Here’s this essay’s conclusion:
The loss of his moral imagination perhaps led him to the crime of murdering the Arab. Camus wishes to claim that the murder is absurd, but the fact of the matter is that Meursault’s entire life is absurd! Without a moral imagination, there is not much to life besides sensual pleasures, and a life of sensual indulgence stands as the most vacuous existence. So, I claim that the murder of the Arab was conducted to insert meaning into Meursault’s life: “I knew that I had shattered the harmony of the day, the exceptional silence of the beach where I’d been happy. Then I fired four more times…it was like knocking four quick times on the door of unhappiness.”1 But, does Meursault know what happiness is? His life is just a mix of work and play—unfulfilling work and uninspiring play. He merely knows that shooting the Arab interferes with the economic and sensual happiness which other people advised him to seek but did not fulfill any of his ambitions. So, shooting the Arab ought to be considered as Meursault’s search for meaning in his vacuous existence.

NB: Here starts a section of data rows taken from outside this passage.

(* ===== verification/Tables.v ===== *)
(** Tables on disk as the engine sees them: what it means for a table file to
    hold a list of versions, writing one, reading one back, and the age order of
    a list of tables under which the first hit is the newest version. *)
From Stdlib Require Import Strings.String.
From S2P Require Export Compaction SsTableBuild ManifestSpec MergeSpec.

Module Tables.
Import SsFormat Manifest Compaction Newest.
Abbreviation Entry := Memtable.Entry.

(** * Versions of keys and table entries *)

Definition sst_of (kv : Entry) : SsFormat.Entry :=
  mkEntry kv.1 (Memtable.seq kv.2) (value_ref kv.2).
Definition entry_of (e : SsFormat.Entry) : Entry := (key e, internal_of (seq e) (value e)).

Lemma entry_of_sst kv : entry_of (sst_of kv) = kv.
Proof. by destruct kv as [k [s [v|]]]. Qed.
Lemma sst_of_entry e : sst_of (entry_of e) = e.
Proof. by destruct e as [k s [v|]]. Qed.
Lemma entry_of_sst_list (l : list Entry) : entry_of <$> (sst_of <$> l) = l.
Proof.
  induction l as [|kv l IH]; [done|]. cbn [fmap list_fmap].
  f_equal; [apply entry_of_sst|exact IH].
Qed.
Lemma sst_keys (l : list Entry) : key <$> (sst_of <$> l) = l.*1.
Proof. by rewrite <- list_fmap_compose. Qed.

(** What an entry weighs in a table file. *)
Definition weight (kv : Entry) : Z := SsTableBuild.tweight (sst_of kv).
Definition weights (l : list Entry) : Z := foldr (λ kv z, weight kv + z) 0 l.

Lemma weights_sst l : SsTableBuild.tweights (sst_of <$> l) = weights l.
Proof. induction l as [|kv l IH]; simpl; [done|]. by rewrite <- IH. Qed.
Lemma weights_app l1 l2 : weights (l1 ++ l2) = weights l1 + weights l2.
Proof. rewrite <- !weights_sst, fmap_app. apply SsTableBuild.tweights_app. Qed.
Lemma weight_alt kv :
  weight kv = 33 + 2 * blen kv.1 + match Memtable.kind kv.2 with Memtable.Value v => 4 + blen v | Memtable.Tombstone => 0 end.
Proof.
  unfold weight, SsTableBuild.tweight. rewrite SsTableSpec.blen_enc. unfold sst_of, value_ref. simpl.
  destruct kv as [k [s [v|]]]; simpl; lia.
Qed.
Lemma weight_pos kv : 33 ≤ weight kv.
Proof.
  rewrite weight_alt. pose proof (blen_nonneg kv.1).
  destruct (Memtable.kind kv.2) as [v|]; [pose proof (blen_nonneg v)|]; lia.
Qed.
Lemma weights_nonneg l : 0 ≤ weights l.
Proof. induction l as [|kv l IH]; simpl; [done|]. pose proof (weight_pos kv). lia. Qed.
Lemma weights_length l : 33 * blen l ≤ weights l.
Proof. induction l as [|kv l IH]; simpl; [done|]. rewrite blen_cons. pose proof (weight_pos kv). lia. Qed.
Lemma weights_sub l1 l2 : l1 ⊆+ l2 → weights l1 ≤ weights l2.
Proof.
  induction 1 as [|x l1 l2 _ IH|x y l|x l1 l2 _ IH|l1 l2 l3 _ IH1 _ IH2]; simpl; try lia.
  pose proof (weight_pos x). lia.
Qed.
Lemma weights_elem l kv : kv ∈ l → weight kv ≤ weights l.
Proof.
  intros Hin. assert (H : weights [kv] ≤ weights l) by by apply weights_sub, singleton_submseteq_l.
  simpl in H. lia.
Qed.

(** Entries that fit the budget fit their fields. *)
Definition seq_ok (kv : Entry) : Prop := 0 ≤ Memtable.seq kv.2 < 2 ^ 64.

Lemma entry_ok_weight kv : weight kv < 2 ^ 32 → seq_ok kv → SsTableSpec.entry_ok (sst_of kv).
Proof.
  rewrite weight_alt. intros Hw Hs. destruct kv as [k [s [v|]]]; simpl in *.
  - pose proof (blen_nonneg k). pose proof (blen_nonneg v). split_and!; simpl; try lia; apply Hs.
  - pose proof (blen_nonneg k). split_and!; simpl; try done; try lia; apply Hs.
Qed.

Lemma entries_ok_weights l :
  weights l < 2 ^ 32 → Forall seq_ok l → Forall SsTableSpec.entry_ok (sst_of <$> l).
Proof.
  intros Hw Hs. apply Forall_fmap, Forall_forall. intros kv Hin.
  rewrite Forall_forall in Hs. apply entry_ok_weight; [|by apply Hs].
  pose proof (weights_elem l kv Hin). lia.
Qed.

(** * A table file *)

Section tables.
Context {CRC : Crc32} {CRCL : Crc32Laws} {XXH : Xxh3}.
Implicit Types (d p : path) (m : memfs) (l : list Entry).

(** The metadata of a table of these entries. *)
Definition meta_of (id : Z) l : TableMeta :=
  mkMeta id (blen l) (default [] (fst <$> head l)) (default [] (fst <$> last l)).

(** [p] is a table file that holds [l]. *)
Definition holds_table m p l : Prop :=
  ∃ bs blks bl, m !! p = Some bs ∧ SsTableSpec.table_file bs (sst_of <$> l) blks bl ∧ sorted_keys l.

Definition table_at d m (meta : TableMeta) l : Prop :=
  holds_table m (table_path d (id meta)) l ∧ l ≠ [] ∧ meta = meta_of (id meta) l.

Lemma holds_table_ext m m' p l : m' !! p = m !! p → holds_table m p l → holds_table m' p l.
Proof. intros E (bs & blks & bl & Hm & H). exists bs, blks, bl. by rewrite E. Qed.

(** ** Writing *)

Lemma write_entries_ok (l : list Entry) acc b m b' m' :
  SsTableBuild.add_all (sst_of <$> l) (b, m) = (Ok (), (b', m')) →
  fold_m l acc write_entry (b, m) =
  (Ok (foldl (λ acc kv, (Some (match acc.1.1 with None => kv.1 | Some f => f end), kv.1, u64_add acc.2 1))
         acc l), (b', m')).
Proof.
  revert acc b m. induction l as [|[k v] l IH]; intros acc b m; simpl.
  { by intros [= -> ->]. }
  unfold SsTableBuild.add_all. simpl. intros Ha. apply bind_ok_inv in Ha as ([] & [b1 m1] & Ha & Hl).
  destruct acc as [[fk lk] n]. erewrite bind_ok.
  2:{ simpl. by erewrite bind_ok by (apply map_err_ok; exact Ha). }
  apply (IH _ b1 m1). exact Hl.
Qed.

Lemma write_acc_ok (l : list Entry) :
  l ≠ [] → blen l < 2 ^ 64 →
  foldl (λ acc kv, (Some (match acc.1.1 with None => kv.1 | Some f => f end), kv.1, u64_add acc.2 1))
    (None, [], 0) l
  = (fst <$> head l, default [] (fst <$> last l), blen l).
Proof.
  induction l as [|kv l IH] using rev_ind; [done|]. intros _. rewrite blen_app.
  change (blen [kv]) with 1. intros Hlen. rewrite foldl_app, last_snoc. simpl.
  destruct l as [|x l]; [done|]. pose proof (blen_nonneg (x :: l)).
  rewrite IH by (done || lia). simpl. unfold u64_add. rewrite u64_wrap_id by lia. done.
Qed.

Lemma write_table_empty p id n m :
  m !! p = None → n ≤ 2 ^ 27 → write_table p id n [] m = (Ok None, <[p := []]> m).
Proof.
  intros Hm Hn. unfold write_table.
  destruct (SsTableBuild.builder_new_ok p m (Z.max n 1)) as (b & Hb & _); [done| |].
  { unfold SsTable.DEFAULT_BITS_PER_KEY. lia. }
  by erewrite bind_ok by (apply map_err_ok; exact Hb).
Qed.

Lemma write_table_ok p id n l m :
  m !! p = None → l ≠ [] → sorted_keys l → Forall seq_ok l →
  weights l ≤ 2 ^ 30 → n ≤ 2 ^ 27 →
  ∃ bs, write_table p id n l m = (Ok (Some (meta_of id l)), <[p := bs]> m) ∧
    holds_table (<[p := bs]> m) p l.
Proof.
  intros Hm Hne Hs Hseq Hw Hn. unfold write_table.
  destruct (SsTableBuild.builder_new_ok p m (Z.max n 1)) as (b & Hb & Hb0 & Hbits); [done| |].
  { unfold SsTable.DEFAULT_BITS_PER_KEY. lia. }
  erewrite bind_ok by (apply map_err_ok; exact Hb).
  pose proof (entries_ok_weights l ltac:(lia) Hseq) as Hok.
  destruct (SsTableBuild.add_all_ok p m b (<[p := []]> m) [] [] (sst_of <$> l) Hb0 Hok)
    as (b1 & m1 & blks1 & cur1 & Ha & Hb1 & Hcat & Hcur & Hn1).
  { unfold SsTableSpec.sorted_entries. simpl. by rewrite sst_keys. }
  { simpl. rewrite weights_sst. lia. }
  simpl in Hcat.
  destruct (SsTableBuild.finish_ok p m b1 m1 blks1 cur1 Hb1) as (bs & b2 & m2 & blks2 & bl & sum & Hf & -> & Ht & _).
  { by rewrite Hcat. }
  { rewrite Hcat, weights_sst, Hn1. lia. }
  exists bs. split.
  - eapply with_local_run. erewrite bind_ok by (apply write_entries_ok; exact Ha).
    pose proof (weights_length l). rewrite write_acc_ok by (done || lia).
    destruct l as [|kv l']; [done|]. simpl.
    erewrite bind_ok by (apply map_err_ok; exact Hf). done.
  - exists bs, blks2, bl. rewrite lookup_insert_eq. by rewrite <- Hcat.
Qed.

(** ** Reading *)

Lemma read_table_ok m p l :
  holds_table m p l →
  ∃ r, SsTable.reader_open p m = (Ok r, m) ∧ SsTable.r_num_entries r = blen l ∧
    SsTable.entries r m = (Ok (sst_of <$> l), m) ∧
    read_all_entries r m = (Ok l, m) ∧
    ∀ k, SsTable.get r k m = (Ok (SsTableSpec.find_entry k (sst_of <$> l)), m).
Proof.
  intros (bs & blks & bl & Hm & Ht & Hs).
  exists (SsTableSpec.reader_of p (sst_of <$> l) blks bl).
  pose proof (SsTableSpec.entries_ok p m bs _ blks bl Hm Ht) as He. split_and!.
  - by apply (SsTableSpec.reader_open_ok p m bs).
  - simpl. unfold blen. by rewrite length_fmap.
  - done.
  - unfold read_all_entries. erewrite bind_ok by (apply map_err_ok; exact He).
    change (λ e, (key e, internal_of (seq e) (value e))) with entry_of.
    by rewrite entry_of_sst_list.
  - intros k. apply (SsTableSpec.table_get_ok p m bs); [done..|].
    unfold SsTableSpec.sorted_entries. by rewrite sst_keys.
Qed.

Lemma find_entry_lookup l k :
  sorted_keys l →
  SsTableSpec.find_entry k (sst_of <$> l) =
  (λ v, sst_of (k, v)) <$> (list_to_map l : kvmap) !! k.
Proof.
  intros Hs. assert (Hse : SsTableSpec.sorted_entries (sst_of <$> l)).
  { unfold SsTableSpec.sorted_entries. by rewrite sst_keys. }
  destruct ((list_to_map l : kvmap) !! k) as [v|] eqn:E; simpl.
  - apply elem_of_list_to_map_2 in E. apply SsTableSpec.find_entry_Some; [done|]. split; [|done].
    by apply list_elem_of_fmap_2.
  - apply not_elem_of_list_to_map in E. apply SsTableSpec.find_entry_None.
    intros e (kv & -> & Hin)%list_elem_of_fmap <-. apply E. by apply (list_elem_of_fmap_2 fst).
Qed.
End tables.

(** * Age order *)

(** Every version in [l1] is newer than any version of its key in [l2], or the
    same version: a log that was not reset yet holds what a table holds. *)
Definition newer_than (l1 l2 : list Entry) : Prop :=
  ∀ k v w, (k, v) ∈ l1 → (k, w) ∈ l2 → Memtable.seq w < Memtable.seq v ∨ w = v.
(** Newest first. *)
Definition aged (ls : list (list Entry)) : Prop := StronglySorted newer_than ls.

(** What a first-hit search through [ls] finds. *)
Definition first_hit (ls : list (list Entry)) : kvmap :=
  foldr (λ l acc, list_to_map l ∪ acc) ∅ ls.

Lemma nunion_newer (m1 m2 : kvmap) :
  (∀ k v w, m1 !! k = Some v → m2 !! k = Some w → Memtable.seq w < Memtable.seq v ∨ w = v) →
  nunion m1 m2 = m1 ∪ m2.
Proof.
  intros Hn. apply map_eq. intros k. rewrite lookup_nunion, lookup_union.
  destruct (m1 !! k) as [v|] eqn:E1, (m2 !! k) as [w|] eqn:E2; simpl; try done.
  change (Some (newer v w) = Some v). f_equal. unfold newer. case_decide; [|done]. destruct (Hn k v w E1 E2); [lia|done].
Qed.

(** One more version, newer than what is below. *)
Lemma newer_snoc es (e : Entry) l :
  newer_than (bt_iter (newest es)) l → (∀ w, (e.1, w) ∈ l → Memtable.seq w < Memtable.seq e.2) →
  newer_than (bt_iter (newest (es ++ [e]))) l.
Proof.
  intros Hn He k v w Hv%elem_of_bt_iter Hw. destruct e as [k' v']. rewrite newest_app, lookup_nunion in Hv.
  assert (E1 : newest [(k', v')] = {[k' := v']}) by apply (right_id_L ∅ nunion).
  rewrite E1, lookup_singleton in Hv. destruct (decide (k' = k)) as [->|Hne].
  - left. specialize (He w Hw). cbn in He. destruct (newest es !! k) as [x|] eqn:E; cbn in Hv; injection Hv as <-; [|done].
    unfold newer. case_decide; lia.
  - apply (Hn k); [|done]. apply elem_of_bt_iter. by destruct (newest es !! k).
Qed.

Lemma newer_than_concat l ls :
  Forall (newer_than l) ls → newer_than l (concat ls).
Proof.
  intros Hf k v w Hv (l' & Hl' & Hw)%elem_of_concat. rewrite Forall_forall in Hf. by eapply (Hf l').
Qed.

(** In age order the first hit is the newest version. *)
Lemma first_hit_newest ls :
  aged ls → Forall (λ l, NoDup l.*1) ls → first_hit ls = newest (concat ls).
Proof.
  induction 1 as [|l ls Ha IH Hl]; intros Hnd; [done|]. apply Forall_cons in Hnd as [Hnl Hnd].
  simpl. rewrite newest_app, IH by done. rewrite nunion_newer.
  - by rewrite (newest_NoDup l).
  - intros k v w Hv%newest_lookup Hw%newest_lookup.
    by apply (newer_than_concat l ls Hl k v w).
Qed.

Lemma aged_app ls1 ls2 :
  aged (ls1 ++ ls2) ↔ aged ls1 ∧ aged ls2 ∧ ∀ l1 l2, l1 ∈ ls1 → l2 ∈ ls2 → newer_than l1 l2.
Proof.
  unfold aged. rewrite StronglySorted_app. tauto.
Qed.

Lemma newer_than_sub l1 l2 l1' l2' :
  l1' ⊆ l1 → l2' ⊆ l2 → newer_than l1 l2 → newer_than l1' l2'.
Proof. intros H1 H2 Hn k v w Hv Hw. eapply Hn; [by apply H1|by apply H2]. Qed.

(** Aged lists with one version per key only tie on equal versions. *)
Lemma aged_coherent ls :
  aged ls → Forall (λ l, NoDup l.*1) ls → coherent (concat ls).
Proof.
  induction 1 as [|l ls Ha IH Hl]; intros Hnd; [by intros k v w ?%elem_of_nil|].
  apply Forall_cons in Hnd as [Hnl Hnd]. pose proof (newer_than_concat l ls Hl) as Hn.
  intros k v w [Hv|Hv]%elem_of_app [Hw|Hw]%elem_of_app E.
  - by eapply fst_snd_unique.
  - destruct (Hn k v w Hv Hw); [lia|done].
  - destruct (Hn k w v Hw Hv); [lia|done].
  - by apply (IH Hnd k).
Qed.

(** * The contract of a table file *)

Section contract.
Context {CRC : Crc32} {CRCL : Crc32Laws} {XXH : Xxh3} {S : Type} {ST : Storage.Storage S} {STS : StorageSpec S}.

(** C24: on every backend, a sorted list of versions written by [write_table] is
    what the file's reader iterates over, in order, and what its lookups answer
    from, for every key, absent ones included. *)
Theorem table_roundtrip s (m : memfs) (p : path) id n (l : list Entry) :
  st_view s m → m !! p = None → l ≠ [] → sorted_keys l → Forall seq_ok l →
  weights l ≤ 2 ^ 30 → n ≤ 2 ^ 27 →
  ∃ s1 r s2 s3, write_table p id n l s = (Ok (Some (meta_of id l)), s1) ∧
    SsTable.reader_open p s1 = (Ok r, s2) ∧
    SsTable.entries r s2 = (Ok (sst_of <$> l), s3) ∧
    ∀ k, ∃ s4, SsTable.get r k s2 = (Ok ((λ v, sst_of (k, v)) <$> (list_to_map l : kvmap) !! k), s4).
Proof.
  intros Hv Hm Hne Hs Hq Hw Hn. destruct (write_table_ok p id n l m Hm Hne Hs Hq Hw Hn) as (bs & Hwt & Hh).
  destruct (read_table_ok _ _ _ Hh) as (r & Ho & _ & He & _ & Hg).
  assert (Hsim : msim st_view (write_table (S:=S) p id n l) (write_table p id n l))
    by (unfold write_table, write_entry; solve_msim).
  destruct (msim_run st_view _ _ s m _ _ Hsim Hv Hwt) as (s1 & H1 & V1).
  destruct (msim_run st_view _ _ s1 _ _ _ (SsTableBuild.reader_open_sim p) V1 Ho) as (s2 & H2 & V2).
  destruct (msim_run st_view _ _ s2 _ _ _ (SsTableBuild.entries_sim r) V2 He) as (s3 & H3 & _).
  exists s1, r, s2, s3. split_and!; [done..|]. intros k.
  destruct (msim_run st_view _ _ s2 _ _ _ (SsTableBuild.get_sim r k) V2 (Hg k)) as (s4 & H4 & _).
  exists s4. by rewrite H4, find_entry_lookup.
Qed.
End contract.

Definition sample_table : list Entry :=
  [(lit "a", Memtable.mkValue 1 (Memtable.Value (lit "x"))); (lit "b", Memtable.mkValue 2 Memtable.Tombstone)].

#[local] Existing Instance Sample.crc.
#[local] Existing Instance Sample.crc_laws.
#[local] Existing Instance Sample.xxh3.

Lemma table_roundtrip_witness :
  ∃ (s1 : memfs) r s2 s3, write_table [lit "t"] 1 2 sample_table ∅ = (Ok (Some (meta_of 1 sample_table)), s1) ∧
    SsTable.reader_open [lit "t"] s1 = (Ok r, s2) ∧
    SsTable.entries r s2 = (Ok (sst_of <$> sample_table), s3).
Proof.
  destruct (table_roundtrip (S:=memfs) ∅ ∅ [lit "t"] 1 2 sample_table) as (s1 & r & s2 & s3 & H1 & H2 & H3 & _);
    [apply mem_view|done|done|by repeat constructor|by repeat constructor|done|done|].
  exists s1, r, s2, s3. split; [exact H1|split; [exact H2|exact H3]].
Defined.

End Tables.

Things begin to change during his trial and imprisonment. People begin to look at Meursault in a different way, such as hatred, which make him feel like crying. Also, the fact that he is separated from all his sensual pleasures renders the imagination as the only way for him to enjoy them. In doing so, the imagination, that which allows the mind to perceive meaning, begins to function more normally. This leads to affection beginning to come into his descriptions:
In the darkness of my mobile prison I could make out one by one, as if from the depths of exhaustion, all the familiar sounds of the town I loved and of a certain time of day when I used to feel happy. The cries of the newspaper vendors in the already languid air, the last few birds in the square, the shouts of the sandwich sellers, the screech of the streetcars turning sharply through the upper town, and that hum in the sky before night engulfs the port: all this mapped out for me a route I knew so well before going to prison and which I now traveled blind.2
If only he had really loved this city before committing the murder, he would not now be in prison! But, he could not really love it due to the disconnect between his intellect and emotion caused by the loss of his imagination.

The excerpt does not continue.